Look through the data below for the line with "(** A buffer that is no frame is refused. *)", and transcribe it exactly together with each line after it up to and including the line with "(** One message". Give nothing else.

★ ★ ★ ★ ★ ★ ★

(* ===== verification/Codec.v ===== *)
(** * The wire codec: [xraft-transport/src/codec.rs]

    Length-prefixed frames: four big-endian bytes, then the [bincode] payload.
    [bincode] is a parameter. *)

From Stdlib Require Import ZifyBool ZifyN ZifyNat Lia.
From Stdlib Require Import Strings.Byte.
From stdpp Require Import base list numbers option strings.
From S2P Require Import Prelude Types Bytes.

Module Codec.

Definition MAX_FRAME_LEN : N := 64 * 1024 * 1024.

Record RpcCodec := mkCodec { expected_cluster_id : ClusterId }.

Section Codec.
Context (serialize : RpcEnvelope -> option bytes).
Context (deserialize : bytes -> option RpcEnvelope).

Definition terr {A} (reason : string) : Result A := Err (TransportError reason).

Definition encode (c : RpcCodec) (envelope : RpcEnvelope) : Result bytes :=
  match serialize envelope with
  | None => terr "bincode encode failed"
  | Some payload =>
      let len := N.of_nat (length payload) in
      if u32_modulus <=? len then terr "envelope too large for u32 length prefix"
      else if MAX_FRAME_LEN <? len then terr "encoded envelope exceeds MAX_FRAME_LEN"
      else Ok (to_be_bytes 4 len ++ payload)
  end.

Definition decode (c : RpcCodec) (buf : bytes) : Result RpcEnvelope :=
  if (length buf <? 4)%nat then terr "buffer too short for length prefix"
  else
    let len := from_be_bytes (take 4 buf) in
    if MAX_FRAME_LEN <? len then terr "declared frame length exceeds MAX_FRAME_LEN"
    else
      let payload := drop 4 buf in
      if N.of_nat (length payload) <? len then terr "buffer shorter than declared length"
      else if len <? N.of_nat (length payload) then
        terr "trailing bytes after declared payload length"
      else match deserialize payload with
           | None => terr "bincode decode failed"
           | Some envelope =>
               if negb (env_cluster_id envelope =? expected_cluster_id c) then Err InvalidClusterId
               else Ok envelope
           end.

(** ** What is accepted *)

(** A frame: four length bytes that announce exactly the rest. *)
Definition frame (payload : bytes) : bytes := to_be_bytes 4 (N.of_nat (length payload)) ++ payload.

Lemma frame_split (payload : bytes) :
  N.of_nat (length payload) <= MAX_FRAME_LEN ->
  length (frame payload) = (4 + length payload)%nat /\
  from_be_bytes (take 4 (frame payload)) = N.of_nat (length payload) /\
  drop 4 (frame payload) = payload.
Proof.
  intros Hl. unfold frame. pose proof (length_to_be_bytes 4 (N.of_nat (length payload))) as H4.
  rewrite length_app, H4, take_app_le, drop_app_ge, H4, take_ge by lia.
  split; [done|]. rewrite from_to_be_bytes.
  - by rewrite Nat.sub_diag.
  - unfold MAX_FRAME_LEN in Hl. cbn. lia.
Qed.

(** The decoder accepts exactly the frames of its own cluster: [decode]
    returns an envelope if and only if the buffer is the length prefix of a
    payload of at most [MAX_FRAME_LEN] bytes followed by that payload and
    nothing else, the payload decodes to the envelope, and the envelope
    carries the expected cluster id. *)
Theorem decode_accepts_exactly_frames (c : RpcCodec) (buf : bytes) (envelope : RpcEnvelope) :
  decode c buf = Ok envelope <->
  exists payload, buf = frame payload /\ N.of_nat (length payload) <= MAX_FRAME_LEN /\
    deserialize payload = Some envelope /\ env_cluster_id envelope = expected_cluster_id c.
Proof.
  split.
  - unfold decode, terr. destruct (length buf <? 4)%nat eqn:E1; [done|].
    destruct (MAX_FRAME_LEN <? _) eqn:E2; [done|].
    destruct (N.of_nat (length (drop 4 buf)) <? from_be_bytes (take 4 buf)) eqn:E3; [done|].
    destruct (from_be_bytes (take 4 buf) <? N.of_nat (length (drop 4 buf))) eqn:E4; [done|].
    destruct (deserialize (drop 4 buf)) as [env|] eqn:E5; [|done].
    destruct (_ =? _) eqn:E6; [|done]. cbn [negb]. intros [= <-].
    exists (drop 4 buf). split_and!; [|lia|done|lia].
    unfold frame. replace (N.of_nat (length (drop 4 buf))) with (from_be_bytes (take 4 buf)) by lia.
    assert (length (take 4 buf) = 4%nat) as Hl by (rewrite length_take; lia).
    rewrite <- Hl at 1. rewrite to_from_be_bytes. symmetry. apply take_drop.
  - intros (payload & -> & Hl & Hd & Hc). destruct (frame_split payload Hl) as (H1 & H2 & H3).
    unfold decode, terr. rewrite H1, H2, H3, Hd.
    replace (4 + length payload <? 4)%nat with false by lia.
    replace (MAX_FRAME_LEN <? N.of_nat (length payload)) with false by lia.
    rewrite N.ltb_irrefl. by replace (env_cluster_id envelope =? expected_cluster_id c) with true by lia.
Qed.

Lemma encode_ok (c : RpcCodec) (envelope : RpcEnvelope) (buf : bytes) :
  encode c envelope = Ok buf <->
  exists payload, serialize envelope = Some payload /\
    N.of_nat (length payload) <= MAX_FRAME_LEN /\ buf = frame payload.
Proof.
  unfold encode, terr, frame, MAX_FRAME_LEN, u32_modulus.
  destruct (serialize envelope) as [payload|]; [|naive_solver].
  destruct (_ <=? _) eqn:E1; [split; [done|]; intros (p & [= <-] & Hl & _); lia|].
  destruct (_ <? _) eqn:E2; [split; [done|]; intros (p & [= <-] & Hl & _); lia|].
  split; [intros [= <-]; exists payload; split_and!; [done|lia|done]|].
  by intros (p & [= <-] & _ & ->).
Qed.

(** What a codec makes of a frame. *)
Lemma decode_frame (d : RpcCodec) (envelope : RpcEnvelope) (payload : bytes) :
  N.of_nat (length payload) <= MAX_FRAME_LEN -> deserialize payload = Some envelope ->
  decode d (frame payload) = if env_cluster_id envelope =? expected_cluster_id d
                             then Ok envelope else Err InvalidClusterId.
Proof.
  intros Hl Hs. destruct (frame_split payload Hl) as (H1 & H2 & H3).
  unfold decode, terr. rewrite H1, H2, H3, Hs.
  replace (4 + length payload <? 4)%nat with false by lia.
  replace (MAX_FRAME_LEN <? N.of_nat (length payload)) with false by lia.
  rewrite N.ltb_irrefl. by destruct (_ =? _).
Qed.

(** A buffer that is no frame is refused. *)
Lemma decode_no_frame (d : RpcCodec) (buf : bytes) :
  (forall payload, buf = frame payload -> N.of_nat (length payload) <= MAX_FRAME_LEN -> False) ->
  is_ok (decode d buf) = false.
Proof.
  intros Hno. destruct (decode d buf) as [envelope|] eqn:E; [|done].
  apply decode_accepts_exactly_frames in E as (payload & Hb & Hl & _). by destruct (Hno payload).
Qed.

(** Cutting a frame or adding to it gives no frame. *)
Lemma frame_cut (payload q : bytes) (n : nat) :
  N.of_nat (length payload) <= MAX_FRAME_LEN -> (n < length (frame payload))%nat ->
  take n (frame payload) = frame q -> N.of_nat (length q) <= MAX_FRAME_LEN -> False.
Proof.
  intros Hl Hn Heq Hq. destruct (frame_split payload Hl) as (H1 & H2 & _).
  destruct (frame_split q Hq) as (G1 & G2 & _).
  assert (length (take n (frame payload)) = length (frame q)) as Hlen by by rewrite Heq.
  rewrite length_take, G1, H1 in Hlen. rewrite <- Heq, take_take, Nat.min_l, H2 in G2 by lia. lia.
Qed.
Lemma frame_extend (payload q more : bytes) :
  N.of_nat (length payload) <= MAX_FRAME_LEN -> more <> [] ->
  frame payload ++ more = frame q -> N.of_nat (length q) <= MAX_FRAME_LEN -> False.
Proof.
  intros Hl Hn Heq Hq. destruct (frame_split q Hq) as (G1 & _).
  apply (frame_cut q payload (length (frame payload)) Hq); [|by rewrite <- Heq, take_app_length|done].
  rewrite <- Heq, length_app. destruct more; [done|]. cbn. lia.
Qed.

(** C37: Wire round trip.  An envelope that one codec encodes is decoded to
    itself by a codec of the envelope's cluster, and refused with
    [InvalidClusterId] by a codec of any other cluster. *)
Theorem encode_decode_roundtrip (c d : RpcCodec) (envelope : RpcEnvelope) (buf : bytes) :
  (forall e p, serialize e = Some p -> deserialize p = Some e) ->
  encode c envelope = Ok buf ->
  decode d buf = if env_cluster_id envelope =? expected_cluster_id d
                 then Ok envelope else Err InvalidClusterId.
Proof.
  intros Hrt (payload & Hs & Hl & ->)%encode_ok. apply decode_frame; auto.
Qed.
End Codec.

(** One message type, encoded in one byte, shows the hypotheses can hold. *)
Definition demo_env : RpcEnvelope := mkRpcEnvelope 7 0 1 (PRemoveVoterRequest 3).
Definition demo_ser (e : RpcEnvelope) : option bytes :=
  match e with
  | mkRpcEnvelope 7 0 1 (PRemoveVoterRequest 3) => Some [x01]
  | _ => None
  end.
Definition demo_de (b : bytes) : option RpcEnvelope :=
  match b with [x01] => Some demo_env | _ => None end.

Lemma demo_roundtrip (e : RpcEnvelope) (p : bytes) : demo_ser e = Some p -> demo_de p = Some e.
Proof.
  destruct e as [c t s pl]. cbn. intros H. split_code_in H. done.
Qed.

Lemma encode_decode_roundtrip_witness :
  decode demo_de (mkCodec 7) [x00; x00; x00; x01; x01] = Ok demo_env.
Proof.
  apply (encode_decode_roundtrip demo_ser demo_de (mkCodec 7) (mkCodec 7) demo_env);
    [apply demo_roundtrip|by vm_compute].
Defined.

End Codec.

★ ★ ★ ★ ★ ★ ★

PROBLEM SOLUTION ->
(** A buffer that is no frame is refused. *)
Lemma decode_no_frame (d : RpcCodec) (buf : bytes) :
  (forall payload, buf = frame payload -> N.of_nat (length payload) <= MAX_FRAME_LEN -> False) ->
  is_ok (decode d buf) = false.
Proof.
  intros Hno. destruct (decode d buf) as [envelope|] eqn:E; [|done].
  apply decode_accepts_exactly_frames in E as (payload & Hb & Hl & _). by destruct (Hno payload).
Qed.

(** Cutting a frame or adding to it gives no frame. *)
Lemma frame_cut (payload q : bytes) (n : nat) :
  N.of_nat (length payload) <= MAX_FRAME_LEN -> (n < length (frame payload))%nat ->
  take n (frame payload) = frame q -> N.of_nat (length q) <= MAX_FRAME_LEN -> False.
Proof.
  intros Hl Hn Heq Hq. destruct (frame_split payload Hl) as (H1 & H2 & _).
  destruct (frame_split q Hq) as (G1 & G2 & _).
  assert (length (take n (frame payload)) = length (frame q)) as Hlen by by rewrite Heq.
  rewrite length_take, G1, H1 in Hlen. rewrite <- Heq, take_take, Nat.min_l, H2 in G2 by lia. lia.
Qed.
Lemma frame_extend (payload q more : bytes) :
  N.of_nat (length payload) <= MAX_FRAME_LEN -> more <> [] ->
  frame payload ++ more = frame q -> N.of_nat (length q) <= MAX_FRAME_LEN -> False.
Proof.
  intros Hl Hn Heq Hq. destruct (frame_split q Hq) as (G1 & _).
  apply (frame_cut q payload (length (frame payload)) Hq); [|by rewrite <- Heq, take_app_length|done].
  rewrite <- Heq, length_app. destruct more; [done|]. cbn. lia.
Qed.

(** C37: Wire round trip.  An envelope that one codec encodes is decoded to
    itself by a codec of the envelope's cluster, and refused with
    [InvalidClusterId] by a codec of any other cluster. *)
Theorem encode_decode_roundtrip (c d : RpcCodec) (envelope : RpcEnvelope) (buf : bytes) :
  (forall e p, serialize e = Some p -> deserialize p = Some e) ->
  encode c envelope = Ok buf ->
  decode d buf = if env_cluster_id envelope =? expected_cluster_id d
                 then Ok envelope else Err InvalidClusterId.
Proof.
  intros Hrt (payload & Hs & Hl & ->)%encode_ok. apply decode_frame; auto.
Qed.
End Codec.

(** One message type, encoded in one byte, shows the hypotheses can hold. *)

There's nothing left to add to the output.